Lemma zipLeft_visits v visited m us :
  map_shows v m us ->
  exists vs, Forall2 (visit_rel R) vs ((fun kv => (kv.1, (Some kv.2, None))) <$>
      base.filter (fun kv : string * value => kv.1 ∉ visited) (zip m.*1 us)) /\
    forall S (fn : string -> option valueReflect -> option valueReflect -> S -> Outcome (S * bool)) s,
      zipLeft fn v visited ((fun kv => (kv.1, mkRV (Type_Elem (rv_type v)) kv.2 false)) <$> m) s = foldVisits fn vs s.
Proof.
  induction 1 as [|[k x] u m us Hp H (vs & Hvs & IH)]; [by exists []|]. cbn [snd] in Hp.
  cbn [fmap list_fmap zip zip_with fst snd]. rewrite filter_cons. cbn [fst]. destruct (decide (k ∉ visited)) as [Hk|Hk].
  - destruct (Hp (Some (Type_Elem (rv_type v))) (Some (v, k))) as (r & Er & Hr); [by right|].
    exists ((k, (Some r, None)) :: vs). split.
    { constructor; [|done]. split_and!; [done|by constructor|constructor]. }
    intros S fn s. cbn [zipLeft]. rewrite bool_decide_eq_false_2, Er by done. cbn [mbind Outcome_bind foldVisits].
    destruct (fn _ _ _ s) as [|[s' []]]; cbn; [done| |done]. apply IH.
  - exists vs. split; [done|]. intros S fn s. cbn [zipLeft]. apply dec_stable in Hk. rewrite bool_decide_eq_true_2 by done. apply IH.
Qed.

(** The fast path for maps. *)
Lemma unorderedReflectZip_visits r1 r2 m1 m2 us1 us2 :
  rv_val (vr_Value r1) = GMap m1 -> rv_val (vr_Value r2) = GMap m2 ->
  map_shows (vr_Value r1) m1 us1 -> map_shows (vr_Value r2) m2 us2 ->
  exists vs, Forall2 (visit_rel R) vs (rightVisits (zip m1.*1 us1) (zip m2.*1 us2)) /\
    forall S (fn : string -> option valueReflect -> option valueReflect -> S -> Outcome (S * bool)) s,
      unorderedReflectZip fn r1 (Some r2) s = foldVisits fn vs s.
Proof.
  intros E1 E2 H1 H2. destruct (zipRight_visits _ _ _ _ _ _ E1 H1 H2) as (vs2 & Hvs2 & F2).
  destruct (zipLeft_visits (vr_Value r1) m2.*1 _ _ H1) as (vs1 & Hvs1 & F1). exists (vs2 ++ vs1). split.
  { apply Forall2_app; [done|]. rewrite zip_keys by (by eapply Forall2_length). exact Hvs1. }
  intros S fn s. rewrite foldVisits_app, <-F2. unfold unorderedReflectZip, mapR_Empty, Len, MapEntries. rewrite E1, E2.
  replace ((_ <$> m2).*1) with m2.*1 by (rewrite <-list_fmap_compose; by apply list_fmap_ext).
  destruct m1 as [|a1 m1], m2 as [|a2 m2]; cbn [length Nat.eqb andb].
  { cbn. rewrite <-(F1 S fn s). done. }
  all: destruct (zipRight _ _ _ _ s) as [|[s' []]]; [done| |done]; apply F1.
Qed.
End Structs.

==

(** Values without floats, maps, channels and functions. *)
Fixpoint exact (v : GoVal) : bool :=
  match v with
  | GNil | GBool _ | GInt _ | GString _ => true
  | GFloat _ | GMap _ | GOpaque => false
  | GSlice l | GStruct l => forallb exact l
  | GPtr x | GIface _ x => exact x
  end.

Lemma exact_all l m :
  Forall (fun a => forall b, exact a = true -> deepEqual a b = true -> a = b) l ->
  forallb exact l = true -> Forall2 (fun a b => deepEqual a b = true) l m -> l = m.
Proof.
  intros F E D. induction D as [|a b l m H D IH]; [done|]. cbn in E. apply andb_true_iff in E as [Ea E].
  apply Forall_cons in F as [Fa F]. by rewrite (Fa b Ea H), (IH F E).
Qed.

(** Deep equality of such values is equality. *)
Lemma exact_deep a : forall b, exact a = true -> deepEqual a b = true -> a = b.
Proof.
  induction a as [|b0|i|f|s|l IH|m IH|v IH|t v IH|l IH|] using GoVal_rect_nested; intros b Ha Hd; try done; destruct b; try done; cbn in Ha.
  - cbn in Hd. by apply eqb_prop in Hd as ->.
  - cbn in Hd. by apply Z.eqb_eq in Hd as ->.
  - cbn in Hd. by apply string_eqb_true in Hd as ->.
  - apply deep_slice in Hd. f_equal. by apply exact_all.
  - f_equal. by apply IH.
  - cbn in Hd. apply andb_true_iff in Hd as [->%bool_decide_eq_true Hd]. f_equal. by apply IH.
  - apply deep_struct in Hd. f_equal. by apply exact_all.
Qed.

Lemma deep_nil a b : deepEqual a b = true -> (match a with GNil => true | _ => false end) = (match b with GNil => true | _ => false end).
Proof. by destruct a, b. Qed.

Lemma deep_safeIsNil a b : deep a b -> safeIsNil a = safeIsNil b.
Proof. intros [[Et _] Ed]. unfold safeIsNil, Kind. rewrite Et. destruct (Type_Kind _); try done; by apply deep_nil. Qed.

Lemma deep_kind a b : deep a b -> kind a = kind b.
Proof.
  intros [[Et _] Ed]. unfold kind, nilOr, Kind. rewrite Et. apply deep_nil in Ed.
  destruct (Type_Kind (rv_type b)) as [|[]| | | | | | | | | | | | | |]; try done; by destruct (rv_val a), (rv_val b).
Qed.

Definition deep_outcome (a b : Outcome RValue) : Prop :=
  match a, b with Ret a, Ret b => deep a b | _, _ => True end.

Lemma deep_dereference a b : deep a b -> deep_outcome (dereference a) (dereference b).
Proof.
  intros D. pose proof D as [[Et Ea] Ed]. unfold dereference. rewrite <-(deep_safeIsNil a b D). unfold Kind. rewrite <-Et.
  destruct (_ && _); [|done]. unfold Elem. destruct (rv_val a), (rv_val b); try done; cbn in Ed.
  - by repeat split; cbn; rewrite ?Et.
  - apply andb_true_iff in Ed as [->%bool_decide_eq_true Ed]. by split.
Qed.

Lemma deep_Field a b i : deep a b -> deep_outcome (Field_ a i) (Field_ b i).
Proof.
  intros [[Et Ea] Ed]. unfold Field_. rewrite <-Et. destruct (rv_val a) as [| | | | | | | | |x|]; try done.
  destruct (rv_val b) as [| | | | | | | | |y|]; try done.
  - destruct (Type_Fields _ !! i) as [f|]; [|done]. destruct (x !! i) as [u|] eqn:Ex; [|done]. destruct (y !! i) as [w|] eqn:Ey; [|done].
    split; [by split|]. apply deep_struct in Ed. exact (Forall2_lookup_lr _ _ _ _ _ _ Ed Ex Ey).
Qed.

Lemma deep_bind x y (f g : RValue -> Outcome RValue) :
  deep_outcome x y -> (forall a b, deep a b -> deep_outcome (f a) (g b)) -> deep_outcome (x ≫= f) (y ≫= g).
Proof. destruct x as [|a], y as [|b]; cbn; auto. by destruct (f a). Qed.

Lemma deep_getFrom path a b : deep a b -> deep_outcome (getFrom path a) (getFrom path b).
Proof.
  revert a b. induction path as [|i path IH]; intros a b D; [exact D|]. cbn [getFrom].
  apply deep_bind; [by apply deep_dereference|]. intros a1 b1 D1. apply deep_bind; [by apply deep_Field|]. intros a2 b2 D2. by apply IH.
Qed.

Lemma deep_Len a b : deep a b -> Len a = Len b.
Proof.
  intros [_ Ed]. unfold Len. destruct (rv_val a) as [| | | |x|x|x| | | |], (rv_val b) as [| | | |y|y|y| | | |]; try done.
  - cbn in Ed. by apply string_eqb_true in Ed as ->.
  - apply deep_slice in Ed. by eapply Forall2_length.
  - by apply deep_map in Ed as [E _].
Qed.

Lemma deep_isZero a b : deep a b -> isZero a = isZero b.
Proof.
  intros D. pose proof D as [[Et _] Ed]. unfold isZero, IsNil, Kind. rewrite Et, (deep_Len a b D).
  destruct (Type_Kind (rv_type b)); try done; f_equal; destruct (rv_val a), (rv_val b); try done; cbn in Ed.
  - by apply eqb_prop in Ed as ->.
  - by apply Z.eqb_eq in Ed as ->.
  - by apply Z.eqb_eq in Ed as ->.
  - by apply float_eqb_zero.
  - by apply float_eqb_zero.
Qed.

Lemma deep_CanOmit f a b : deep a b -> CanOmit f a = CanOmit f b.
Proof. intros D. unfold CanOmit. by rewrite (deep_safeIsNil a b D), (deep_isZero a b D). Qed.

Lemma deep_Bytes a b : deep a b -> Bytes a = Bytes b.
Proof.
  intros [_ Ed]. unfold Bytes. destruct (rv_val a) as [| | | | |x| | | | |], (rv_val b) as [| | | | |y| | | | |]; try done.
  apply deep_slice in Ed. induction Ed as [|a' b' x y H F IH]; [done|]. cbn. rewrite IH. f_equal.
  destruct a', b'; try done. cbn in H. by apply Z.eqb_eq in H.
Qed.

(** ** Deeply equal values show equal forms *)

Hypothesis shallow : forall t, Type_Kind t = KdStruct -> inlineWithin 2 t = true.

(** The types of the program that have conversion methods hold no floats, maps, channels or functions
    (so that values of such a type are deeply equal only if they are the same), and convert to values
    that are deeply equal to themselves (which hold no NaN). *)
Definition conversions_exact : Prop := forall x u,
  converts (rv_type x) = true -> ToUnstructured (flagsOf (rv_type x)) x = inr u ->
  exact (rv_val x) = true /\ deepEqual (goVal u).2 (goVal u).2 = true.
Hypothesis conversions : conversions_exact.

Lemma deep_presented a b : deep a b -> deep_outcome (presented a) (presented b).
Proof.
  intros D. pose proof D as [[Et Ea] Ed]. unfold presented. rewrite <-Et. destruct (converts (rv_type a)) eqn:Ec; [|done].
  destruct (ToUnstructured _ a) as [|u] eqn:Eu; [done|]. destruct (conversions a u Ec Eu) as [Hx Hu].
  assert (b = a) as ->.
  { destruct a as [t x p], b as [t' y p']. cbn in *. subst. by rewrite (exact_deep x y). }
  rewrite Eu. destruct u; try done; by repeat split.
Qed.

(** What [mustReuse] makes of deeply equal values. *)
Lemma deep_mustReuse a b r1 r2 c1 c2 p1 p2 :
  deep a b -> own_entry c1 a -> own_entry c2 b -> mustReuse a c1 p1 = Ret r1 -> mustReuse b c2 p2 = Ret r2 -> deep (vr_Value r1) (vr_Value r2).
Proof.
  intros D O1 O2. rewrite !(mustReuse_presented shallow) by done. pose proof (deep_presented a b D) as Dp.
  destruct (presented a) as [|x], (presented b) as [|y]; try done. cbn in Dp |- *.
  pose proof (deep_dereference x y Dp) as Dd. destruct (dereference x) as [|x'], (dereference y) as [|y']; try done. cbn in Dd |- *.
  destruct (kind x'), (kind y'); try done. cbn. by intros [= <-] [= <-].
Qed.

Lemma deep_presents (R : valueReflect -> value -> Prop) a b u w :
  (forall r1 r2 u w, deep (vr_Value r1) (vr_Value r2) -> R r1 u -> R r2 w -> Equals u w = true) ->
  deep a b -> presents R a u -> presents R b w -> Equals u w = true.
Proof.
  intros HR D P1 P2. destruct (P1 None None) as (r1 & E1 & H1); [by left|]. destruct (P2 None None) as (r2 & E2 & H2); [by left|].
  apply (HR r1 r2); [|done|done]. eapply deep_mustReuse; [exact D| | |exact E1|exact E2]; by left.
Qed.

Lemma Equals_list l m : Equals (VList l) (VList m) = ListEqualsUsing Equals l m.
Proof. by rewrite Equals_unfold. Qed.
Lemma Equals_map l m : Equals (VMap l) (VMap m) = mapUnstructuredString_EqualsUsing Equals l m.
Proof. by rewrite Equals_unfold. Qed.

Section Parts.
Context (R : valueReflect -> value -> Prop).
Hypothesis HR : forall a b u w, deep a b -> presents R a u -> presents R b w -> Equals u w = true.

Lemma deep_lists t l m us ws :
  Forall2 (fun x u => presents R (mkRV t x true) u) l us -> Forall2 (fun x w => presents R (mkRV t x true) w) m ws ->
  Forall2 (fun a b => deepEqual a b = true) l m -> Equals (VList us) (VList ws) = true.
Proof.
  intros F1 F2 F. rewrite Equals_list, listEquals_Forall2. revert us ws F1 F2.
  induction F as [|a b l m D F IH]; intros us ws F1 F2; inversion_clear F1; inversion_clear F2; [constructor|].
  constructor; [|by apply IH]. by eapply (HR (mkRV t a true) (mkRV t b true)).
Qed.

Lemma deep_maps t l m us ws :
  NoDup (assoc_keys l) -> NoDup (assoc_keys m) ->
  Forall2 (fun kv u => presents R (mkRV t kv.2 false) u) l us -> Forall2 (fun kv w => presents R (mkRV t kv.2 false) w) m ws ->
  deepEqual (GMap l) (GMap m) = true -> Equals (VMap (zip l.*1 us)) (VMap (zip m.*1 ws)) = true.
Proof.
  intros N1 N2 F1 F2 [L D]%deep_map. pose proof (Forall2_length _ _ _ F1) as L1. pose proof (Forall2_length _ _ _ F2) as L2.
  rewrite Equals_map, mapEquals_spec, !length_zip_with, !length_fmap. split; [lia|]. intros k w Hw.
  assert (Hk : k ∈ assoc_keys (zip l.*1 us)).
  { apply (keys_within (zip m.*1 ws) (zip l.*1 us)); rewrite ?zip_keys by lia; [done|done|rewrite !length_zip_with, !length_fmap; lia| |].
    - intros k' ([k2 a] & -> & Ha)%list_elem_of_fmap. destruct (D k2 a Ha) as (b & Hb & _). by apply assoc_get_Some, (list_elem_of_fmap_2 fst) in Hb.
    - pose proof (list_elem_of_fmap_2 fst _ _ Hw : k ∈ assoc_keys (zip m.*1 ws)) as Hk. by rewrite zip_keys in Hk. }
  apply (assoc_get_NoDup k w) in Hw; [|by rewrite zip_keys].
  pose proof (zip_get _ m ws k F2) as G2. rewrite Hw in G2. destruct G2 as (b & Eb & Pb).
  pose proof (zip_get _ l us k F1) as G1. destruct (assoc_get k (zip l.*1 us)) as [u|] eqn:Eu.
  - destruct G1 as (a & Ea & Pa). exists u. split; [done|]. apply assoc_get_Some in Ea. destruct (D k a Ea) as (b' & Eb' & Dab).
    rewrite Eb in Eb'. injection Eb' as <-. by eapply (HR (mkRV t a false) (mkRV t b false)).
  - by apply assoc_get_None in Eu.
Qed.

** TASK PROMPT **
Find each line in the listing above that contains "GNil", and copy that line.

** ANSWER TO THE PROBLEM **
  | GNil | GBool _ | GInt _ | GString _ => true
Lemma deep_nil a b : deepEqual a b = true -> (match a with GNil => true | _ => false end) = (match b with GNil => true | _ => false end).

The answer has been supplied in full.